L’idée n’est pas nouvelle. Dans son livre Progress and Poverty publié
en 1879 et qui fut un succès de librairie, le réformateur américain
Henry George préconisait un impôt sur la valeur de transaction de la
propriété immobilière, dont le produit serait reversé à parts égales à
chaque individu. La proposition, reprise plusieurs fois depuis, n’a
jamais été débattue sérieusement et encore moins concrétisée, même à
petite échelle. Elle est ressuscitée par un publicitaire indépendant argovien qui croit que l’informatique la rend maintenant réalisable.
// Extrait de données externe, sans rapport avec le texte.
(** [UPDATE ... SET patch WHERE c = v]: the rows the caller may update
    take the cells of [patch]; the statement fails as a whole when a new
    row breaks the policy or a constraint. *)
Definition exec_update (e : env) (db : DB) (t : table) (patch : row)
    (c : string) (v : jsstring) : result unit * DB :=
  let hit (r : row) : Prop := matching c v r ∧ rls_using e t UPDATE r = true in
  let changed := (λ r, patch ∪ r) <$> filter hit (db t) in
  let db' :=
    db_set db t ((λ r, if decide (hit r) then patch ∪ r else r) <$> db t) in
  if negb (rls_enabled t) then (Err (pg_error UndefinedTable), db)
  else if negb (known_columns t patch && has_column t c)
  then (Err (pg_error UndefinedColumn), db)
  else if negb (forallb (rls_with_check e t UPDATE) changed)
  then (Err (pg_error RlsViolation), db)
  else if negb (forallb (columns_ok t) changed)
  then (Err (pg_error NotNullViolation), db)
  else if negb (forallb (checks_ok t) changed)
  then (Err (pg_error CheckViolation), db)
  else if negb (bool_decide (NoDup (ids_of (db' t))))
  then (Err (pg_error UniqueViolation), db)
  else if negb (db_foreign_keys_ok db')
  then (Err (pg_error ForeignKeyViolation), db)
  else (Ok (), db').

(** [DELETE ... WHERE c = v]: the rows the caller may delete go, and the
    cascade takes what hangs on them, whoever owns it. *)
Definition exec_delete (e : env) (db : DB) (t : table) (c : string)
    (v : jsstring) : result unit * DB :=
  let hit (r : row) : Prop := matching c v r ∧ rls_using e t DELETE r = true in
  let dead := cascade (row_count db) db
                      ((λ i, (t, i)) <$> ids_of (filter hit (db t))) in
  if negb (rls_enabled t) then (Err (pg_error UndefinedTable), db)
  else if negb (has_column t c) then (Err (pg_error UndefinedColumn), db)
  else if restricted db dead then (Err (pg_error ForeignKeyViolation), db)
  else (Ok (), remove_rows db dead).

(** The row-store's answer to a request, and the store afterwards. *)
Definition supabase_exec (e : env) {R} (call : storage_call R) (db : DB)
    : result R * DB :=
  match call in storage_call R return result R * DB with
  | SelectEq t c v => (exec_select_eq e db t c v, db)
  | SelectOrdered t c asc => (exec_select_ordered e db t c asc, db)
  | SelectMaybeSingle t c v =>
      (match exec_select_eq e db t c v with
       | Ok [] => Ok None
       | Ok [r] => Ok (Some r)
       | Ok _ => Err (pg_error MultipleRows)
       | Err x => Err x
       end, db)
  | Insert t payload =>
      match exec_insert false e db t payload with
      | (Ok _, db') => (Ok (), db')
      | (Err x, db') => (Err x, db')
      end
  | InsertReturning t payload => exec_insert true e db t payload
  | UpdateEq t patch c v => exec_update e db t patch c v
  | DeleteEq t c v => exec_delete e db t c v
  end.

(** ** Handlers as programs

    What a page handler does, in order: state writes, notifications,
    confirmation dialogs and awaited row-store requests. *)

Inductive toast :=
  | ToastSuccess (msg : jsstring)      (* toast.success(msg) *)
  | ToastError (msg : jsstring).       (* toast.error(msg) *)

Inductive prog (S : Type) : Type :=
  | Done
  | SetState (f : S → S) (k : prog S)
  | Notify (t : toast) (k : prog S)
  | Confirm (msg : jsstring) (k : bool → prog S)
  | Await {R : Type} (c : storage_call R) (k : result R → prog S).
Arguments Done {S}.
Arguments SetState {S} f k.
Arguments Notify {S} t k.
Arguments Confirm {S} msg k.
Arguments Await {S R} c k.

(** [p] and then [q]: a call of a synchronous helper, or of an [async]
    function that is the last thing its caller does. *)
Fixpoint and_then {S} (p q : prog S) : prog S :=
  match p with
  | Done => q
  | SetState f k => SetState f (and_then k q)
  | Notify t k => Notify t (and_then k q)
  | Confirm msg k => Confirm msg (λ b, and_then (k b) q)
  | Await c k => Await c (λ r, and_then (k r) q)
  end.

(** A request without the type of its answer, for traces. *)
Inductive request :=
  | ReqSelectEq (t : table) (c : string) (v : jsstring)
  | ReqSelectOrdered (t : table) (c : string) (ascending : bool)
  | ReqSelectMaybeSingle (t : table) (c : string) (v : jsstring)
  | ReqInsert (returning : bool) (t : table) (payload : row)
  | ReqUpdateEq (t : table) (patch : row) (c : string) (v : jsstring)
  | ReqDeleteEq (t : table) (c : string) (v : jsstring).

Definition request_of {R} (call : storage_call R) : request :=
  match call with
  | SelectEq t c v => ReqSelectEq t c v
  | SelectOrdered t c asc => ReqSelectOrdered t c asc
  | SelectMaybeSingle t c v => ReqSelectMaybeSingle t c v
  | Insert t payload => ReqInsert false t payload
  | InsertReturning t payload => ReqInsert true t payload
  | UpdateEq t patch c v => ReqUpdateEq t patch c v
  | DeleteEq t c v => ReqDeleteEq t c v
  end.

Definition is_read (q : request) : bool :=
  match q with
  | ReqSelectEq _ _ _ | ReqSelectOrdered _ _ _
  | ReqSelectMaybeSingle _ _ _ => true
  | _ => false
  end.

(** Whatever answers the requests: the row-store of the migrations
    ([supabase] below), or any other behaviour of the network and the
    service. *)
Record backend := mkBackend {
  b_store : Type;
  b_exec : ∀ R, storage_call R → b_store → result R * b_store;
}.

Definition supabase (e : env) : backend :=
  mkBackend DB (λ R call db, supabase_exec e call db).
Les biens dont nous disposons sont soit de création humaine, soit
donnés, comme l’eau, l’air, la lumière, le sol, bref toutes les
ressources naturelles. Autant l’appropriation privée des biens et
services produits par l’homme peut se justifier, autant l’usage
exclusif des ressources naturelles est inacceptable. Mais on sait que
la collectivisation du sol n’a contribué qu’à affermir le pouvoir d’une
petite minorité. Proudhon lui-même, dont on a retenu que le seul adage
«la propriété, c’est le vol» – en fait il faisait allusion aux seuls
propriétaires terriens oisifs -, a reconnu que la propriété était la
seule défense contre le pouvoir insatiable de l’Etat. Mais détenir une
propriété immobilière, c’est exclure tous les autres individus de cette
propriété. Cette exclusivité, source d’injustice, exige une
compensation, sans que pour autant soient mises en question les règles
du marché.
D’où l’idée d’un dédommagement payé par chaque propriétaire en fonction
de la valeur vénale de son bien. Chaque bien immobilier serait
répertorié sur l’Internet, avec ses caractéristiques. Il pourrait faire
en tout temps l’objet d’une offre selon le système des enchères
électroniques. La dernière offre exprimerait la valeur du terrain ou de
l’immeuble. Le dédommagement pour usage exclusif du sol serait calculé
en fonction de cette valeur. Et le produit de ce prélèvement serait
distribué entre tous les habitants de la planète au titre de «rente
foncière de base». L’utopiste argovien estime que plus de 90% des 6,7
milliards d’êtres humains profiteraient de cette redistribution.
L’idée doit encore être précisée, puis les effets d’une telle
régulation évalués : quel niveau de prélèvement, quel impact sur
l’utilisation du sol et sur l’économie en général, quels risques que
des spéculateurs tirent les prix vers le haut pour obliger des
propriétaires, incapables de payer le prélèvement, à céder leur bien
?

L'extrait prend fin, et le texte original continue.